■ Dataset entries
◇ ◇ ◇

(* ===== verification/BlobStore.v ===== *)
(** * The blob store: blob/index.rs and blob/mod.rs

    The store fills one blob at a time. When a chunk finds no room, the blob is sealed under a
    name reserved for it, recorded in the database, handed to the backend with the callbacks of
    its chunks, and recorded again as done. A chunk is read through a cache of opened blobs.

    The store shares the database with the hash index, so the state holds both; the callbacks
    are values that [run_cb] runs on the hash index. *)

From S2P Require Import Prelude Cbor Refs Ordered Upq Timer Db Crypto HashIndex Backend Blob.
From S2P Require Models.
Import Ordered.tags (Tag).
Import Crypto.CipherText (CipherText).

(** The crate [lru_cache]. Writing through the reference [get_mut] returns is [lru_set]. *)
Class LruCache := {
  lru : Type → Type;
  lru_new {V} : nat → lru V;
  lru_get_mut {V} : bytes → lru V → option V * lru V;
  lru_set {V} : bytes → V → lru V → lru V;
  lru_insert {V} : bytes → V → lru V → lru V;
}.

(** What is in the cache was put there under its key; an insertion may evict others. *)
Class LruCacheLaws `{LruCache} := {
  lru_map {V} : lru V → gmap bytes V;
  lru_map_new {V} n : lru_map (@lru_new _ V n) = ∅;
  lru_get_mut_ok {V} k (c : lru V) :
    (lru_get_mut k c).1 = lru_map c !! k ∧ lru_map (lru_get_mut k c).2 = lru_map c;
  lru_set_ok {V} k v (c : lru V) : lru_map (lru_set k v c) ⊆ <[k := v]> (lru_map c);
  lru_insert_ok {V} k v (c : lru V) : lru_map (lru_insert k v c) ⊆ <[k := v]> (lru_map c);
}.

(** [BlobIndex] and [StoreInner], with the hash index they share the database with, the state
    of the random generator, and the callbacks handed to threads that have not run yet. *)
Record Store `{Sodium} `{LruCache} (Cb B : Type) := mkStore {
  hi : HashIndex;
  next_id : Z;
  st_keys : keys.Keeper;
  backend : B;
  blob_desc : BlobDesc;
  blob_refs : list Cb;
  blob : Blob;
  read_cache : lru BlobReader;
  random : rng;
  spawned : list Cb;
}.
Arguments mkStore {_ _ Cb B} _ _ _ _ _ _ _ _ _ _.
Arguments hi {_ _ Cb B} _.
Arguments next_id {_ _ Cb B} _.
Arguments st_keys {_ _ Cb B} _.
Arguments backend {_ _ Cb B} _.
Arguments blob_desc {_ _ Cb B} _.
Arguments blob_refs {_ _ Cb B} _.
Arguments blob {_ _ Cb B} _.
Arguments read_cache {_ _ Cb B} _.
Arguments random {_ _ Cb B} _.
Arguments spawned {_ _ Cb B} _.

Section lenses.
Context `{Sodium} `{LruCache} {Cb B : Type}.
Implicit Types s : Store Cb B.

Definition hi_lens : lens (Store Cb B) HashIndex :=
  Lens hi (λ x s, mkStore x (next_id s) (st_keys s) (backend s) (blob_desc s) (blob_refs s)
    (blob s) (read_cache s) (random s) (spawned s)).
Definition next_id_lens : lens (Store Cb B) Z :=
  Lens next_id (λ x s, mkStore (hi s) x (st_keys s) (backend s) (blob_desc s) (blob_refs s)
    (blob s) (read_cache s) (random s) (spawned s)).
Definition desc_lens : lens (Store Cb B) BlobDesc :=
  Lens blob_desc (λ x s, mkStore (hi s) (next_id s) (st_keys s) (backend s) x (blob_refs s)
    (blob s) (read_cache s) (random s) (spawned s)).
Definition refs_lens : lens (Store Cb B) (list Cb) :=
  Lens blob_refs (λ x s, mkStore (hi s) (next_id s) (st_keys s) (backend s) (blob_desc s) x
    (blob s) (read_cache s) (random s) (spawned s)).
Definition blob_lens : lens (Store Cb B) (Blob * rng) :=
  Lens (λ s, (blob s, random s)) (λ x s, mkStore (hi s) (next_id s) (st_keys s) (backend s)
    (blob_desc s) (blob_refs s) x.1 (read_cache s) x.2 (spawned s)).
Definition cache_lens : lens (Store Cb B) (lru BlobReader) :=
  Lens read_cache (λ x s, mkStore (hi s) (next_id s) (st_keys s) (backend s) (blob_desc s)
    (blob_refs s) (blob s) x (random s) (spawned s)).
Definition backend_lens : lens (Store Cb B) B :=
  Lens backend (λ x s, mkStore (hi s) (next_id s) (st_keys s) x (blob_desc s) (blob_refs s)
    (blob s) (read_cache s) (random s) (spawned s)).
Definition rng_lens : lens (Store Cb B) rng :=
  Lens random (λ x s, mkStore (hi s) (next_id s) (st_keys s) (backend s) (blob_desc s)
    (blob_refs s) (blob s) (read_cache s) x (spawned s)).
Definition spawned_lens : lens (Store Cb B) (list Cb) :=
  Lens spawned (λ x s, mkStore (hi s) (next_id s) (st_keys s) (backend s) (blob_desc s)
    (blob_refs s) (blob s) (read_cache s) (random s) x).

(** [self.index.lock()] *)
Definition on_db {A} (m : DB A) : M (Store Cb B) A := zoom hi_lens (zoom index_lens m).

End lenses.

Section BlobStore.
Context `{Sodium} `{LruCache} `{Cbor Models.ChunkRef} `{Cbor Models.HashIds} `{Cbor Models.HashRef}.
Context {Cb B : Type} `{!StoreBackend (list Cb) B} (run_cb : Cb → HI unit).

Abbreviation BS := (M (Store Cb B)).

(** ** blob/index.rs *)

Definition name_of_id (id : Z) : BS bytes :=
  s ← get;
  ct ← zoom rng_lens (FixedKey.seal_blob_name (st_keys s) (PlainText.from_i64 id));
  mret (CipherText.to_vec ct).

(** Every failure panics. *)
Definition id_of_name (k : keys.Keeper) (name : bytes) : res Z :=
  pt ← FixedKey.unseal_blob_name k name;
  unwrap (PlainText.read_i64 pt).

(** [*id += 1], wrapping as in a release build. *)
Definition take_next_id : BS Z :=
  zoom next_id_lens (modify (λ id, as_i64 (id + 1))) ;;
  gets next_id.

Definition new_blob_desc : BS BlobDesc :=
  id ← take_next_id;
  name ← name_of_id id;
  mret (mkBlobDesc name id).

Definition refresh_next_id : BS unit :=
  id ← on_db blob_next_id;
  zoom next_id_lens (modify (λ _, as_i64 (1 + id))).

Definition reserve_blob : BS BlobDesc := new_blob_desc.

Definition in_air (b : BlobDesc) : BS unit := on_db (blob_in_air b).

Definition commit_done (b : BlobDesc) : BS unit := on_db (blob_commit b).

Definition recover_blob (name_ : bytes) : BS BlobDesc :=
  s ← get;
  wanted_id ← lift (unwrap (id_of_name (st_keys s) name_));
  found ← on_db (blob_id_from_name name_);
  match found with
  | Some id => lift (assert_ (id = wanted_id)) ;; mret (mkBlobDesc name_ id)
  | None =>
      let b := mkBlobDesc name_ wanted_id in
      on_db (blob_in_air b) ;; on_db (blob_commit b) ;; mret b
  end.

Definition find_blob (name_ : bytes) : BS (option BlobDesc) :=
  id ← on_db (blob_id_from_name name_);
  mret ((λ id, mkBlobDesc name_ id) <$> id).

Definition tag_blob (b : BlobDesc) (t : Tag) : BS unit := on_db (blob_set_tag t (Some b)).
Definition tag_all_blobs (t : Tag) : BS unit := on_db (blob_set_tag t None).
Definition list_blobs_by_tag (t : Tag) : BS (list BlobDesc) := on_db (blob_list_by_tag t).
Definition delete_blobs_by_tag (t : Tag) : BS unit := on_db (blob_delete_by_tag t).
Definition flush_blob_index : BS unit := on_db Db.flush.

(** ** blob/mod.rs *)

(** [mem::replace(&mut self.blob_desc, self.blob_index.reserve())] *)
Definition reserve_new_blob : BS BlobDesc :=
  new ← reserve_blob;
  old ← gets blob_desc;
  zoom desc_lens (modify (λ _, new)) ;;
  mret old.

(** [BlobIndex::new] and [StoreInner::new] *)
Definition Store_new (k : keys.Keeper) (index : HashIndex) (b : B) (r : rng)
    (max_blob_size : nat) : res (Store Cb B) :=
  let '(nb, r) := Blob_new k max_blob_size r in
  nb ← nb;
  let s := mkStore index 0 k b (mkBlobDesc [] 0) [] nb (lru_new 10) r [] in
  let '(q, s) := (refresh_next_id ;; reserve_new_blob) s in
  q ;; Ok s.

(** The done callback of a blob calls those of its chunks: the backend gets their list as one
    callback, and what it calls runs before its result is looked at. *)
Definition backend_store (name_ : bytes) (ct : CipherText) (done : list Cb) : BS unit := λ s,
  let '(r, (b, called)) := store name_ ct done (backend s, []) in
  (zoom hi_lens (for_each run_cb (concat called)) ;; lift r) (lset backend_lens b s).

Definition flush_store : BS unit :=
  ct ← zoom blob_lens to_ciphertext_blob;
  match ct with
  | None => mret ()
  | Some ct =>
      old_blob_desc ← reserve_new_blob;
      callbacks ← gets blob_refs;
      zoom refs_lens (modify (λ _, [])) ;;
      in_air old_blob_desc ;;
      unwrapM (backend_store (name old_blob_desc) ct callbacks) ;;
      commit_done old_blob_desc
  end.

(** [href.persistent_ref.blob_id] and [blob_name] *)
Definition set_blob (d : BlobDesc) (h : tree.HashRef) : tree.HashRef :=
  tree.with_persistent_ref
    (chunk.set_blob_name (name d) (chunk.set_blob_id (Some (id d)) (tree.persistent_ref h))) h.

Definition empty_ref : chunk.ChunkRef := chunk.mkChunkRef (Some 0%Z) [Byte.x00] 0 0 None None.

Definition append_chunk (chunk : bytes) (href : tree.HashRef) : BS (bool * tree.HashRef) :=
  d ← gets blob_desc;
  zoom blob_lens (try_append chunk (set_blob d href)).

Definition store_chunk (chunk : bytes) (hash : bytes) (node : chunk.NodeType)
    (leaf : Models.LeafType) (info : option key.Info) (callback : Cb) : BS tree.HashRef :=
  let href := tree.mkHashRef hash node leaf empty_ref info in
  if decide (chunk = []) then
    (* [thread::spawn] *)
    zoom spawned_lens (modify (λ l, l ++ [callback])) ;;
    mret (tree.with_info None href)
  else
    '(ok, href) ← append_chunk chunk href;
    href ←
      (if ok : bool then mret href
       else
         flush_store ;;
         '(ok, href) ← append_chunk chunk href;
         lift (assert_ (ok = true)) ;;
         mret href);
    zoom refs_lens (modify (λ l, l ++ [callback])) ;;
    mret (tree.with_info None href).

(** A thread that got a callback runs. *)
Definition run_spawned : BS unit :=
  l ← gets spawned;
  match l with
  | [] => mret ()
  | cb :: l => zoom spawned_lens (modify (λ _, l)) ;; zoom hi_lens (run_cb cb)
  end.

(** An operation of the reader that the cache holds, in place. *)
Definition on_reader {A} (name : bytes) (reader : BlobReader) (m : M BlobReader A) : BS A :=
  let '(r, reader) := m reader in
  zoom cache_lens (modify (lru_set name reader)) ;; lift r.

Definition cache_get (name : bytes) : BS (option BlobReader) :=
  zoom cache_lens (λ c, let '(r, c) := lru_get_mut name c in (Ok r, c)).

Definition retrieve_chunk (href : tree.HashRef) : BS (option bytes) :=
  let p := tree.persistent_ref href in
  if decide (chunk.offset p = 0 ∧ chunk.length p = 0) then mret (Some [])
  else
    let name := chunk.blob_name p in
    cached ← cache_get name;
    if decide (is_Some cached) then
      reader ← cache_get name;
      reader ← lift (expect reader);
      chunk ← on_reader name reader (read_chunk href);
      mret (Some chunk)
    else
      found ← zoom backend_lens (retrieve name);
      match found with
      | Some text =>
          k ← gets st_keys;
          reader ← lift (BlobReader_new k text);
          '(chunk, reader) ← lift (let '(r, reader) := read_chunk href reader in
                                   c ← r; Ok (c, reader));
          zoom cache_lens (modify (lru_insert name reader)) ;;
          mret (Some chunk)
      | None => mret None
      end.

Definition retrieve_refs (b : BlobDesc) : BS (option (list tree.HashRef)) :=
  found ← zoom backend_lens (retrieve (name b));
  match found with
  | None => mret None
  | Some ct =>
      k ← gets st_keys;
      reader ← lift (BlobReader_new k ct);
      hrefs ← lift (refs reader).1;
      match hrefs with
      | [] => mret None
      | h :: _ =>
          lift (assert_ (name b = chunk.blob_name (tree.persistent_ref h))) ;;
          mret (Some hrefs)
      end
  end.

(** Objects with names of at most four bytes are not blobs ("root"). *)
Definition recover : BS unit :=
  names ← zoom backend_lens list_names;
  for_each (λ b, recover_blob b ;; mret ()) (filter (λ b, 4 < length b) names).

Definition tag_chunk (c : chunk.ChunkRef) (t : Tag) : BS unit :=
  tag_blob (mkBlobDesc (chunk.blob_name c) (default 0%Z (chunk.blob_id c))) t.

Definition delete_by_tag (t : Tag) : BS unit :=
  blobs ← list_blobs_by_tag t;
  for_each (λ b, zoom backend_lens (delete (name b))) blobs ;;
  delete_blobs_by_tag t.

Definition find (name_ : bytes) : BS (option BlobDesc) :=
  if decide (name_ = [Byte.x00]) then mret (Some (mkBlobDesc [Byte.x00] 0))
  else find_blob name_.

Definition flush : BS unit := flush_store ;; flush_blob_index.

(** [Drop]: the blob has been flushed. *)
Definition Store_drop : BS unit := s ← get; lift (assert_ (upperbound_len (blob s) = 0)).

End BlobStore.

◇ ◇ ◇

■ What to work on
Beginning at the first line above, repeat exactly until the line containing "of the random", which is included.

■ Result
(* ===== verification/BlobStore.v ===== *)
(** * The blob store: blob/index.rs and blob/mod.rs

    The store fills one blob at a time. When a chunk finds no room, the blob is sealed under a
    name reserved for it, recorded in the database, handed to the backend with the callbacks of
    its chunks, and recorded again as done. A chunk is read through a cache of opened blobs.

    The store shares the database with the hash index, so the state holds both; the callbacks
    are values that [run_cb] runs on the hash index. *)

From S2P Require Import Prelude Cbor Refs Ordered Upq Timer Db Crypto HashIndex Backend Blob.
From S2P Require Models.
Import Ordered.tags (Tag).
Import Crypto.CipherText (CipherText).

(** The crate [lru_cache]. Writing through the reference [get_mut] returns is [lru_set]. *)
Class LruCache := {
  lru : Type → Type;
  lru_new {V} : nat → lru V;
  lru_get_mut {V} : bytes → lru V → option V * lru V;
  lru_set {V} : bytes → V → lru V → lru V;
  lru_insert {V} : bytes → V → lru V → lru V;
}.

(** What is in the cache was put there under its key; an insertion may evict others. *)
Class LruCacheLaws `{LruCache} := {
  lru_map {V} : lru V → gmap bytes V;
  lru_map_new {V} n : lru_map (@lru_new _ V n) = ∅;
  lru_get_mut_ok {V} k (c : lru V) :
    (lru_get_mut k c).1 = lru_map c !! k ∧ lru_map (lru_get_mut k c).2 = lru_map c;
  lru_set_ok {V} k v (c : lru V) : lru_map (lru_set k v c) ⊆ <[k := v]> (lru_map c);
  lru_insert_ok {V} k v (c : lru V) : lru_map (lru_insert k v c) ⊆ <[k := v]> (lru_map c);
}.

(** [BlobIndex] and [StoreInner], with the hash index they share the database with, the state
    of the random generator, and the callbacks handed to threads that have not run yet. *)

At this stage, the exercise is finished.